What I hear from foreign visitors to Finland, and we have a massive number of people coming, many of them they are surprised to see how much responsibility for learning in Finnish schools is with the pupils. So they are driving the learning and development, not the teachers and if you have this type of system, where the responsibility of learning and development is primarily with the learners themselves. You cannot rely on numbers and testing.
Of course, we do that as well, but I think the difference between our countries is that in Finland we tend to rely much more on the numbers, the assessments and tests that are made by teachers and schools and trust the numbers that they show are real.
John Hattie: …In your high schools in Finland, do the parents get a lot of choice in terms of the kind of schools they can send them to? Do the students get a lot of choice about the kind of subjects? How early is that choice?
Pasi Sahlberg: Well, what we have done in Finland is that we have delayed the parental choice to upper-secondary school which is when our kids are about 16 years of age and when you have a 16-year-old Finn very few parents anymore have anything to say about their choice, this is the end of the compulsory education.

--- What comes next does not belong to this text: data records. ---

(** The decoder on a header, some well-formed elements and whatever comes
    next. *)
Lemma Bundle_UnmarshalBinary_prefix (bun : Bundle) (ttb pre rest : list byte)
      (els : list Packet) (r : result (list Packet)) :
  length ttb = 8%nat -> bundle_elements pre els ->
  unmarshalElements (S (length rest)) rest els = Some r ->
  Bundle_UnmarshalBinary bun (bundleString ++ ttb ++ pre ++ rest)
  = match r with
    | Ok els' => (mkBundle (timeTagOfUint64 (be_uint ttb)) els', Ok tt)
    | Err e => (bun, Err e)
    | Panic p => (bun, Panic p)
    end.
Proof.
  intros Hl Hpre Hr. apply Bundle_UnmarshalBinary_header; [assumption|].
  rewrite (unmarshalElements_prefix pre els Hpre) by lia.
  assumption.
Qed.

(** C8. [Bundle.UnmarshalBinary] succeeds exactly on the buffers made of
    the identifier "#bundle\0", an 8-byte time tag and a sequence of
    elements, each a 32-bit length followed by that many bytes that
    [decodePacket] decodes; the end of the buffer where a length would
    start ends the sequence. The bundle then holds the decoded time tag
    and the decoded packets in order. When the call does not succeed the
    receiver is left as it was; a length followed by fewer bytes than it
    announces, and an element that [decodePacket] rejects, both make the
    call return an error. *)
Theorem Bundle_UnmarshalBinary_spec (bun : Bundle) (data : list byte) :
  (forall bun',
      Bundle_UnmarshalBinary bun data = (bun', Ok tt) <->
      exists ttb body timeTag els,
        data = bundleString ++ ttb ++ body /\ length ttb = 8%nat
        /\ decodeTimeTag ttb = Ok (timeTag, [])
        /\ bundle_elements body els
        /\ bun' = mkBundle timeTag els)
  /\ (forall bun' r,
         Bundle_UnmarshalBinary bun data = (bun', r) -> r <> Ok tt ->
         bun' = bun)
  /\ (forall ttb pre els cnt tail,
         data = bundleString ++ ttb ++ pre ++ cnt ++ tail ->
         length ttb = 8%nat -> bundle_elements pre els ->
         length cnt = 4%nat -> len tail < be_uint cnt ->
         Bundle_UnmarshalBinary bun data
         = (bun, Err (Errorf "Malformed bundle")))
  /\ (forall ttb pre els cnt child rest e,
         data = bundleString ++ ttb ++ pre ++ cnt ++ child ++ rest ->
         length ttb = 8%nat -> bundle_elements pre els ->
         length cnt = 4%nat -> be_uint cnt = len child ->
         decodePacket child = Err e ->
         Bundle_UnmarshalBinary bun data = (bun, Err e)).
Proof.
  split; [intro bun'; split | split; [|split]].
  - intro H. exact (Bundle_UnmarshalBinary_ok_inv bun bun' data H).
  - intros (ttb & body & timeTag & els & -> & Hl & Ht & Hels & ->).
    rewrite decodeTimeTag_8 in Ht by assumption. injection Ht as <-.
    rewrite <- (app_nil_r body).
    rewrite (Bundle_UnmarshalBinary_prefix bun ttb body [] els (Ok els));
      auto.
  - intros bun' r. exact (Bundle_UnmarshalBinary_failure bun bun' data r).
  - intros ttb pre els cnt tail -> Hl Hpre Hc Ht.
    rewrite (Bundle_UnmarshalBinary_prefix bun ttb pre (cnt ++ tail) els
               (Err (Errorf "Malformed bundle"))); auto.
    now apply unmarshalElements_short.
  - intros ttb pre els cnt child rest e -> Hl Hpre Hc Hlen He.
    rewrite (Bundle_UnmarshalBinary_prefix bun ttb pre (cnt ++ child ++ rest)
               els (Err e)); auto.
    rewrite unmarshalElements_child, He by assumption. reflexivity.
Qed.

So together with the responsibility for their own learning they also have the responsibility and freedom to choose where they want to go.

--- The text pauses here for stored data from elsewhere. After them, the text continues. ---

(** [j2len.get(j - 1, 0)]; the key [-1] is never present. *)
Definition j2lenget_pred (j2len : gmap nat nat) (j : nat) : nat :=
  match j with
  | O => 0
  | S j' => default 0 (j2len !! j')
  end.

(** The inner loop of [find_longest_match] over [b2j.get(a[i], nothing)]. *)
Fixpoint flm_row (blo bhi i : nat) (j2len : gmap nat nat) (js : list nat)
    (newj2len : gmap nat nat) (best : block) : gmap nat nat * block :=
  match js with
  | [] => (newj2len, best)
  | j :: js' =>
      if j <? blo then flm_row blo bhi i j2len js' newj2len best
      else if bhi <=? j then (newj2len, best)
      else
        let k := j2lenget_pred j2len j + 1 in
        flm_row blo bhi i j2len js' (<[j := k]> newj2len)
                (if block_size best <? k then (i + 1 - k, j + 1 - k, k) else best)
  end.

(** The outer loop, over [i] in [range(alo, ahi)]. *)
Definition flm_rows (a : list A) (b2j : gmap A (list nat)) (blo bhi : nat)
    (rows : list nat) (st : gmap nat nat * block) : gmap nat nat * block :=
  foldl (λ st i,
           let js := match a !! i with
                     | Some x => default [] (b2j !! x)
                     | None => []
                     end in
           flm_row blo bhi i st.1 js ∅ st.2)
        st rows.

(** [while besti > alo and bestj > blo and a[besti-1] == b[bestj-1]]; with
    no junk the test [not isbjunk(b[bestj-1])] is always true. *)
Fixpoint extend_left (a b : list A) (alo blo besti bestj bestsize : nat) : block :=
  match besti, bestj with
  | S i', S j' =>
      if (alo <? besti) && (blo <? bestj)
         && match a !! i', b !! j' with
            | Some x, Some y => bool_decide (x = y)
            | _, _ => false
            end
      then extend_left a b alo blo i' j' (bestsize + 1)
      else (besti, bestj, bestsize)
  | _, _ => (besti, bestj, bestsize)
  end.

(** [while besti+bestsize < ahi and bestj+bestsize < bhi and
    a[besti+bestsize] == b[bestj+bestsize]]; [n] counts the elements of [a]
    left before [ahi], so the loop has ended when it reaches 0. *)
Fixpoint extend_right (a b : list A) (bhi besti bestj : nat) (n bestsize : nat) : nat :=
  match n with
  | O => bestsize
  | S n' =>
      if (bestj + bestsize <? bhi)
         && match a !! (besti + bestsize), b !! (bestj + bestsize) with
            | Some x, Some y => bool_decide (x = y)
            | _, _ => false
            end
      then extend_right a b bhi besti bestj n' (bestsize + 1)
      else bestsize
  end.

(** [find_longest_match(alo, ahi, blo, bhi)].  The two loops that absorb
    matching junk are absent: [bjunk] is empty. *)
Definition find_longest_match (a b : list A) (b2j : gmap A (list nat))
    (alo ahi blo bhi : nat) : block :=
  let '(_, best) := flm_rows a b2j blo bhi (seq alo (ahi - alo)) (∅, (alo, blo, 0)) in
  let '(besti, bestj, bestsize) := extend_left a b alo blo best.1.1 best.1.2 best.2 in
  (besti, bestj,
   extend_right a b bhi besti bestj (ahi - (besti + bestsize)) bestsize).

(** The [while queue:] loop of [get_matching_blocks].  The head of [queue]
    is the element [queue.pop()] returns; [None] is returned only when
    [fuel] iterations did not empty the queue. *)
Fixpoint blocks_loop (a b : list A) (b2j : gmap A (list nat)) (fuel : nat)
    (queue : list (nat * nat * nat * nat)) (matching_blocks : list block)
    : option (list block) :=
  match queue with
  | [] => Some matching_blocks
  | (alo, ahi, blo, bhi) :: queue' =>
      match fuel with
      | O => None
      | S fuel' =>
          let '(i, j, k) := find_longest_match a b b2j alo ahi blo bhi in
          if k =? 0 then blocks_loop a b b2j fuel' queue' matching_blocks
          else
            let q1 := if (alo <? i) && (blo <? j)
                      then (alo, i, blo, j) :: queue' else queue' in
            let q2 := if (i + k <? ahi) && (j + k <? bhi)
                      then (i + k, ahi, j + k, bhi) :: q1 else q1 in
            blocks_loop a b b2j fuel' q2 (matching_blocks ++ [(i, j, k)])
      end
  end.

(** The loop that merges adjacent blocks. *)
Fixpoint collapse (i1 j1 k1 : nat) (blocks non_adjacent : list block) : list block :=
  match blocks with
  | [] => if k1 =? 0 then non_adjacent else non_adjacent ++ [(i1, j1, k1)]
  | (i2, j2, k2) :: rest =>
      if (i1 + k1 =? i2) && (j1 + k1 =? j2)
      then collapse i1 j1 (k1 + k2) rest non_adjacent
      else collapse i2 j2 k2 rest
             (if k1 =? 0 then non_adjacent else non_adjacent ++ [(i1, j1, k1)])
  end.

(** Every pass of the queue loop that finds a block removes at least one
    element of [a] from the ranges still queued, so [2 * len(a) + 1] passes
    empty the queue ([blocks_loop_terminates]). *)
Definition get_matching_blocks (a b : list A) : list block :=
  let la := length a in
  let lb := length b in
  let found := default [] (blocks_loop a b (chain_b b) (2 * la + 1) [(0, la, 0, lb)] []) in
  collapse 0 0 0 (merge_sort block_le found) [] ++ [(la, lb, 0)].

(** [sum(triple[-1] for triple in self.get_matching_blocks())] *)
Definition matches (a b : list A) : nat :=
  foldr (λ x acc, block_size x + acc) 0 (get_matching_blocks a b).

End SequenceMatcher.

(** [int] to [float], exact below [2^53]. *)
Definition float_of_nat (n : nat) : float :=
  PrimFloat.of_uint63 (Uint63.of_Z (Z.of_nat n)).

(** [_calculate_ratio(matches, length)] *)
Definition calculate_ratio (matches length : nat) : float :=
  if length =? 0 then 1%float
  else PrimFloat.div (PrimFloat.mul 2%float (float_of_nat matches)) (float_of_nat length).

(** [SequenceMatcher(None, a, b).ratio()] on two strings. *)
Definition ratio (a b : string) : float :=
  let la := list_ascii_of_string a in
  let lb := list_ascii_of_string b in
  calculate_ratio (matches la lb) (length la + length lb).

(** ** The similarity scorer *)

Definition token_set (s : string) : gset string :=
  list_to_set (PyStr.findall_word (PyStr.lower s)).

(** Line 67: the Jaccard index of the two token sets, the denominator being
    at least 1. *)
Definition token_overlap (a b : string) : float :=
  let a_tokens := token_set a in
  let b_tokens := token_set b in
  PrimFloat.div (float_of_nat (size (a_tokens ∩ b_tokens)))
                (float_of_nat (size (a_tokens ∪ b_tokens) `max` 1)).

(** Line 68. *)
Definition char_sim (a b : string) : float :=
  ratio (PyStr.lower a) (PyStr.lower b).

(** [token_similarity(a, b)] on two strings: the mean of the two measures
    (line 69). *)
Definition token_similarity (a b : string) : float :=
  PrimFloat.div (PrimFloat.add (token_overlap a b) (char_sim a b)) 2%float.

(** ** Python values and exceptions *)

(** The values [json.loads] produces.  A [dict] is the list of its bindings,
    the first binding of a key being the one a lookup finds. *)
#[warnings="-register-all"]
Inductive pyval : Type :=
  | PNone
  | PBool (b : bool)
  | PInt (z : Z)
  | PFloat (f : float)
  | PStr (s : string)
  | PList (l : list pyval)
  | PDict (d : list (string * pyval)).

The first time when parents really can choose, or students can choose between one school and another comes at the age of 16. And I think this is one of the things that I see in many other high-performing countries that they postpone and delay the parental choice as late as possible.
This is the main idea of Finnish education system, we try to keep children in the similar school all the way until they are 16 and leave the compulsory school. And this is what many, actually, all of the high performing countries are trying to do the same. So they are not really opening education to the free market type of choice before the students sit in PISA.
John Hattie: And that’s the other question, I want to ask you: equity. Australia is reasonably high-performing but not so high on equity. … [What are the] ways to address equity? You must have low-socioeconomic schools, do they have the dramatic differences like we do in this country?
Pasi Sahlberg: Australia is doing a little bit better than the OECD countries on average in equity. … [But] with the equity issue we have to look at many things, like what the health system and social protection and early childhood development are doing.
But I think one thing that is probably standing taller than anything else in Finland in terms of this is how we understand and organise special education, the education for children with special needs.
And that’s a different way to do this thing than here and in many other countries because we have a much more sensitive lens through which we are looking at our classrooms and students.
… It’s inclusive, it’s an inclusive principle. But this means that we also have many more individuals in our basic school system, our grade one to nine system who are receiving individualised support and help….
So if I had to pick up one thing that Finland is doing particularly systematically and well to enhance equity, it’s the special education system. It’s very pricey, it’s very expensive. But when we do our economics of education, we also calculate that the cost of not doing that would be much higher later on.
So that’s why we want to invest early on and make sure that everybody is treated as an individual and will receive the basic support and help and then try to make sure everyone can succeed.